De inmediato entró en acción el genio estratégico de Kekaumenos, admirador de Los Inmortales, el legendario batallón de caballería persa que hacía siglos había derrotado tantas veces a los romanos en los campos de batalla del Eufrates. Con la segunda sección de akritas de Colonea y su magnífico y selecto regimiento de caballería pesada de Sebaste, bregado en las guerras fronterizas y entrenado a semejanza de Los Inmortales, ordenó el ataque de escuadrones en masa y, lanzas en ristre, arrolló al ala derecha de los imperiales y destrozó a la lenta y desmotivada caballería pesada macedonia, sucesora de los catafractas romanos. Por fin, el propio Isaac acudió con su guardia varega, liquidó los restos de la infantería tracia y envolvió por completo el centro del ejército enemigo, donde los excubitas, el cuerpo de elite de la guardia imperial, rodeados por los turcos, se batían con valentía pero sin esperanzas. Las pesadas cotas de malla, las corazas de placas, los escudos lanceolados y los cascos cónicos con penachos blancos de la guardia imperial aguantaban la lluvia de flechas que caía sobre ellos, pero las rápidas y continuas cargas de los jinetes turcos le impedían desplegarse. La situación se hizo crítica para los imperiales cuando los mercenarios francos, acosados por los varegos, que cargaron con sus temibles y contundentes hachas de combate, y por la infantería ligera de los anatolios, armados con azagayas y espadas cortas y dagas, entregaron sus armas. Con el ala izquierda sometida, el centro encerrado y el ala derecha desbordada, Teodoro ordenó a sus tropas la rendición. Sobre el campo de batalla quedaron más de diez mil muertos del lado imperial y tres mil del bando insurrecto.

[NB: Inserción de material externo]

(** A piece of one block: peer 1 sent it first and its data failed, now peer 2
    has sent it again. *)
Definition second_heap : Heap :=
  mkHeap (<[0%nat := mkBlockTransfer (Some 1%nat) None (Piece.mkPiece 7 0 16384) STATE_LEADER 0 16384 (2 ^ 32 - 1) 0]>
           {[1%nat := mkBlockTransfer (Some 2%nat) None (Piece.mkPiece 7 0 16384) STATE_LEADER 0 16384 (2 ^ 32 - 1) (2 ^ 32 - 1)]})
    (<[1%nat := 1]> {[2%nat := 1]}) ∅ 2 [].
Definition second_block : Block :=
  mkBlock (7, 0%nat) (Piece.mkPiece 7 0 16384) STATE_COMPLETED 0 [] [0%nat; 1%nat] (Some 1%nat) None.
Definition second_transfers : TransferList :=
  mkTransferList [mkBlockList (Piece.mkPiece 7 0 16384) PRIORITY_NORMAL 1 1 0 false [second_block]] [] 0 1 [].

(** The peer that is blamed for a failed piece of one block is the first that
    ever sent it, not the one whose data failed: the transfers of the block the
    peer is taken from are never compared with it, so a block with transfers
    of two peers counts as the work of a single peer. *)
Theorem single_peer_misses_first_block :
  wf second_heap second_block /\
  exists tl', mark_and_disconnect_if_single_peer second_heap second_transfers 0 = Ok tl' /\
    slots tl' = [SlotCorrupt (Some 1%nat)].
Proof.
  split.
  - split; try done.
    + apply NoDup_ListNoDup. repeat constructor; simpl; lia.
    + exists [0%nat; 1%nat], []. split; [done|]. split.
      * constructor; [by eexists|]. constructor; [by eexists|constructor].
      * split_and!; try done. by eexists.
  - eexists. split; reflexivity.
Qed.

End TransferList.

La noticia de la derrota del ejército imperial se conoció en Constantinopla ese mismo día. El 30 de agosto Miguel Cerulario proclamaba solemnemente en Santa Sofía la destitución de Miguel VI, que abdicó y se retiró a un monasterio como monje. El patriarca asumió el poder y nombró un gobierno provisional en espera de la llegada del vencedor.